Impact of Multislice Computed Tomography to Estimate Difficulty in Wire Crossing in Percutaneous Coronary Intervention for Chronic Total Occlusion
ABSTRACT: Background. Percutaneous coronary intervention (PCI) for chronic total occlusions (CTO) remains a challenge. Multislice computed tomographic coronary angiography (CTCA) allows noninvasive evaluation of the coronary artery by visualizing vessel trajectory and morphological features at the occluded site. The aim of this study was to assess the value of CTCA to predict the success of guidewire crossing in PCI to treat CTOs.
Methods. We performed CTCA in patients with CTOs (of > 3 months’ duration); 110 lesions were scanned. Wiring success was defined as complete crossing of the guidewire past the occluded site. Correlation of the following morphological parameters with wiring success was analyzed: target vessel bending (defined as > 45º), shrinkage, severe calcification, presence of side branches, stump morphology, in-stent occlusion and occlusion length.

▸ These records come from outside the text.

(** A Number that [dump] writes as a [long long] is read back as itself:
    the digits are those of the integer it holds, and rounding that
    integer to a double gives the Number. *)
Lemma long_long_round_trips (num : double) :
  is_long_long num = true -> number_round_trips num = true.
Proof.
  unfold is_long_long. intros H. apply andb_true_iff in H as [Hvalid Hll].
  destruct (as_long_long num) as [z|] eqn:Ez; [|discriminate Hll]. clear Hll.
  unfold number_round_trips, dump_number. rewrite Ez.
  unfold as_long_long in Ez.
  destruct (integral_value num) as [z'|] eqn:Ei; [|discriminate Ez].
  destruct ((LLONG_MIN <=? z') && (z' <=? LLONG_MAX)); [|discriminate Ez].
  injection Ez as ->.
  destruct num as [s|s| |s m e]; try discriminate Ei.
  - injection Ei as <-. destruct s; reflexivity.
  - cbn [valid_binary] in Hvalid.
    assert (Hz : exists v : positive, z = if s then Zneg v else Zpos v).
    { unfold integral_value in Ei.
      destruct (0 <=? e) eqn:E.
      - remember (Zpos m * 2 ^ e) as x. injection Ei as Ei.
        assert (0 < x) by (subst x; apply Z.mul_pos_pos; [lia | apply Z.pow_pos_nonneg; lia]).
        destruct x as [|x|x]; try lia. exists x. destruct s; subst z; reflexivity.
      - destruct (Zpos m mod 2 ^ (- e) =? 0) eqn:Hm; [|discriminate Ei].
        apply Z.eqb_eq in Hm. remember (Zpos m / 2 ^ (- e)) as q. injection Ei as Ei.
        apply Z.leb_gt in E.
        assert (Hp : 0 < 2 ^ (- e)) by (apply Z.pow_pos_nonneg; lia).
        pose proof (Z.div_mod (Zpos m) (2 ^ (- e)) ltac:(lia)) as Hdm.
        rewrite Hm, Z.add_0_r, <- Heqq in Hdm.
        assert (0 < q) by nia.
        destruct q as [|q|q]; try lia. exists q. destruct s; subst z; reflexivity. }
    destruct Hz as [v ->].
    pose proof (normalize_integral s m e v Hvalid Ei) as Hr.
    pose proof (integral_is_normal s m e _ Hvalid Ei) as Hd.
    destruct (digits_of_positive v) as (c & ds & Hs & Hc & Hc0 & Hds & Hread).
    assert (Htext : dec_of_Z (if s then Zneg v else Zpos v)
                    = (if s then "-" else EmptyString) ++ String c ds).
    { unfold dec_of_Z. destruct s; cbn [Z.to_int NilZero.string_of_int append];
        now rewrite string_of_positive, Hs. }
    rewrite Htext. unfold parse_number.
    rewrite (number_lexeme_integer s c ds Hc Hc0 Hds). cbn [bind].
    rewrite (stod_integer s c ds v m e Hc Hds Hread Hr Hd).
    apply eqb_finite_refl.
Qed.

(** A Number of a value that survives is read back as itself. *)
Lemma printable_number (char_signed : bool) (num : double) :
  printable char_signed (JNumber num) = true -> number_round_trips num = true.
Proof.
  cbn [printable]. intros H. apply orb_true_iff in H as [H|H];
    [now apply long_long_round_trips | exact H].
Qed.

End Integers.

(** ** JSON: a compact serialization parses back *)

Module RoundTrip.
Import Double.
Import EJson.
Import NumberGrammar.
Import MapOrder.
Import JsonOrder.
Import Integers.

(** *** Strings and keys *)

Section Strings.
Variable char_signed : bool.

Lemma escape_char_read_back (c : ascii) :
  string_char_ok char_signed c = true ->
  forall res tail,
    parse_string_loop char_signed res (escape_char char_signed c ++ tail)
    = parse_string_loop char_signed (res ++ str1 c) tail.
Proof.
  destruct char_signed; each_char c; intros H res tail; try discriminate H; reflexivity.
Qed.

(** [parse_string] reads an escaped string back. *)
Lemma escape_string_read_back (s : string) :
  all (string_char_ok char_signed) s = true ->
  forall res rest,
    parse_string_loop char_signed res (escape_string char_signed s ++ String dquote rest)
    = Ok (res ++ s, rest).
Proof.
  induction s as [|c s IH]; cbn [all escape_string]; intros Hs res rest.
  - cbn [append parse_string_loop]. rewrite Ascii.eqb_refl. now rewrite append_nil_r.
  - apply andb_true_iff in Hs as [Hc Hs].
    rewrite append_assoc, escape_char_read_back by assumption.
    rewrite IH by assumption. now rewrite append_assoc.
Qed.

Lemma key_char_read_back (c : ascii) (res tail : string) :
  key_char_ok char_signed c = true ->
  parse_string_loop char_signed res (String c tail)
  = parse_string_loop char_signed (res ++ str1 c) tail.
Proof.
  unfold key_char_ok. intros H.
  apply andb_true_iff in H as [H H3]. apply andb_true_iff in H as [H1 H2].
  apply negb_true_iff in H1, H2, H3.
  cbn [parse_string_loop]. now rewrite H1, H2, H3.
Qed.

(** [parse_string] reads a key back from its raw form. *)
Lemma key_read_back (k : string) :
  all (key_char_ok char_signed) k = true ->
  forall res rest,
    parse_string_loop char_signed res (k ++ String dquote rest) = Ok (res ++ k, rest).
Proof.
  induction k as [|c k IH]; cbn [all]; intros Hk res rest.
  - cbn [append parse_string_loop]. rewrite Ascii.eqb_refl. now rewrite append_nil_r.
  - apply andb_true_iff in Hk as [Hc Hk]. cbn [append].
    rewrite key_char_read_back by assumption.
    rewrite IH by assumption. now rewrite append_assoc.
Qed.

End Strings.

(** *** Numbers *)

Lemma span_app (p : ascii -> bool) (s a r tail : string) :
  span p s = (a, r) -> (r = EmptyString -> stops p tail = true) ->
  span p (s ++ tail) = (a, r ++ tail).
Proof.
  revert a r. induction s as [|c s IH]; cbn [span append]; intros a r H Hr.
  - injection H as <- <-. now apply span_stops, Hr.
  - destruct (p c) eqn:Hc.
    + destruct (span p s) as [a' r'] eqn:E. injection H as <- <-.
      now rewrite (IH a' r' eq_refl Hr).
    + injection H as <- <-. reflexivity.
Qed.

Results. Wiring success was obtained in 93 lesions (85%). In the unsuccessful group, bending, shrinkage and severe calcification were significantly higher compared to the successful group (76% vs. 18%, p Conclusion. Bending, shrinkage and severe calcification are significant predictors for wiring success. CTCA provides a practical determinant of the outcomes in PCI to treat CTOs.

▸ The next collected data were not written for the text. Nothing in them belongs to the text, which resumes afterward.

(** * node-red-contrib-amqp: the resilient resource handler, the pool,
      the sender and the subscriber

    A shallow embedding of [src/core/resource.ts], [src/core/pool.ts],
    [src/core/connection.ts], [src/core/sender.ts] and
    [src/core/subscriber.ts], and the properties of the specification
    checked against it.

    The code is asynchronous JavaScript.  It is embedded turn by turn: every
    function below is what the source does from the moment it is entered (by
    a call of the owner, a timer, or the settlement of a promise of the
    outside world) until no continuation is left to run.  What stays
    suspended is kept in the state: the retry chains of [__connect] with the
    continuations awaiting them, and the delay of [__handleReconnect].

    Conventions:
    - the handler is an event emitter; [emit] is recorded as a call, in the
      order of the calls, and the listeners are taken not to call the handler
      back while it emits and not to throw (an [error] listener is
      registered);
    - amqplib, p-retry, object-hash, [JSON.stringify] and [Buffer.from] are
      not code of the repository: what they answer is an argument or an event
      of the embedding, or follows their documented behaviour;
    - timers are events: the delays of the retry policy and of the
      reconnection are not computed. *)

From Stdlib Require Import Ascii.
From stdpp Require Import base option list gmap strings pretty.

Open Scope string_scope.
Open Scope list_scope.

(** ** ResourceHandler ([src/core/resource.ts]) *)

Module Resource.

J INVASIVE CARDIOL 2009;21:575–582
Key words: Multislice computed tomography, chronic total occlusion, percutaneous coronary intervention morphological assessment, wiring success
Indications for percutaneous coronary intervention (PCI) have continued to expand over the years. Particularly with the introduction of drug-eluting stents, it has reached into the area of chronic total occlusions (CTOs), which was often formerly considered a contraindication.1–5 Recent data have shown that successful PCI for CTOs results in improved survival rates as well as enhanced left ventricular function, reduced angina and improved exercise tolerance.4–12 However, despite technical progress and increased operator experience, PCI for CTO remains a challenge due to perceived procedural complexity. Failure of guidewire crossing is the most common reason for an unsuccessful procedure, and in most cases, its difficulty stems from a lack of morphological information of the occluded site on angiography: vessel tortuosity or bending, exact occlusion length or vessel diameter, localization of soft or calcified plaque, and so forth.
Considerable progress has recently been achieved in noninvasive imaging by computed tomography (CT). The high diagnostic accuracy of multislice CT in the detection of coronary artery disease is now well known.13–18 Computed tomographic coronary angiography (CTCA) allows the depiction of a three-dimensional trajectory of the occluded site, as well as soft plaque or calcium deposits in the vessel wall and surrounding tissue, and not just the “patent” portion filled with the contrast media as angiography does.19–21
Focusing on these advantages, we evaluated the impact of morphological features obtained by CTCA on wiring success rates in PCI to treat CTOs. The aim of this study was to investigate the potential of CTCA to predict procedural outcomes in PCI for CTO.
Methods
Population demographics. Between January 2006 and January 2008, 115 patients with CTO lesions underwent CTCA prior to PCI (median interval 7 days, mean 18 ± 41). Exclusion criteria for CTCA examination were as follows: renal insufficiency (serum creatinine > 1.5 mg/dl), allergy to contrast media, inability to hold breath and chronic atrial fibrillation or any other chronic rhythm irregularity. CTOs in native coronary arteries post coronary artery bypass graft (CABG) surgery were included, although CTOs in bypass grafts were ruled out of the population. CTO was defined as the absence of antegrade flow of contrast distal to the occlusion on catheter-based angiography with thrombolysis in myocardial infarction (TIMI) flow grade 0, which was deemed to be of > 3 months’ duration. Five images (4%) with inadequate quality for assessment due to severe motion artifact were ruled out of the population. Ultimately, 110 CTO lesions were included. All patients gave written informed consent, and the study protocol was approved by the hospital’s ethics committee.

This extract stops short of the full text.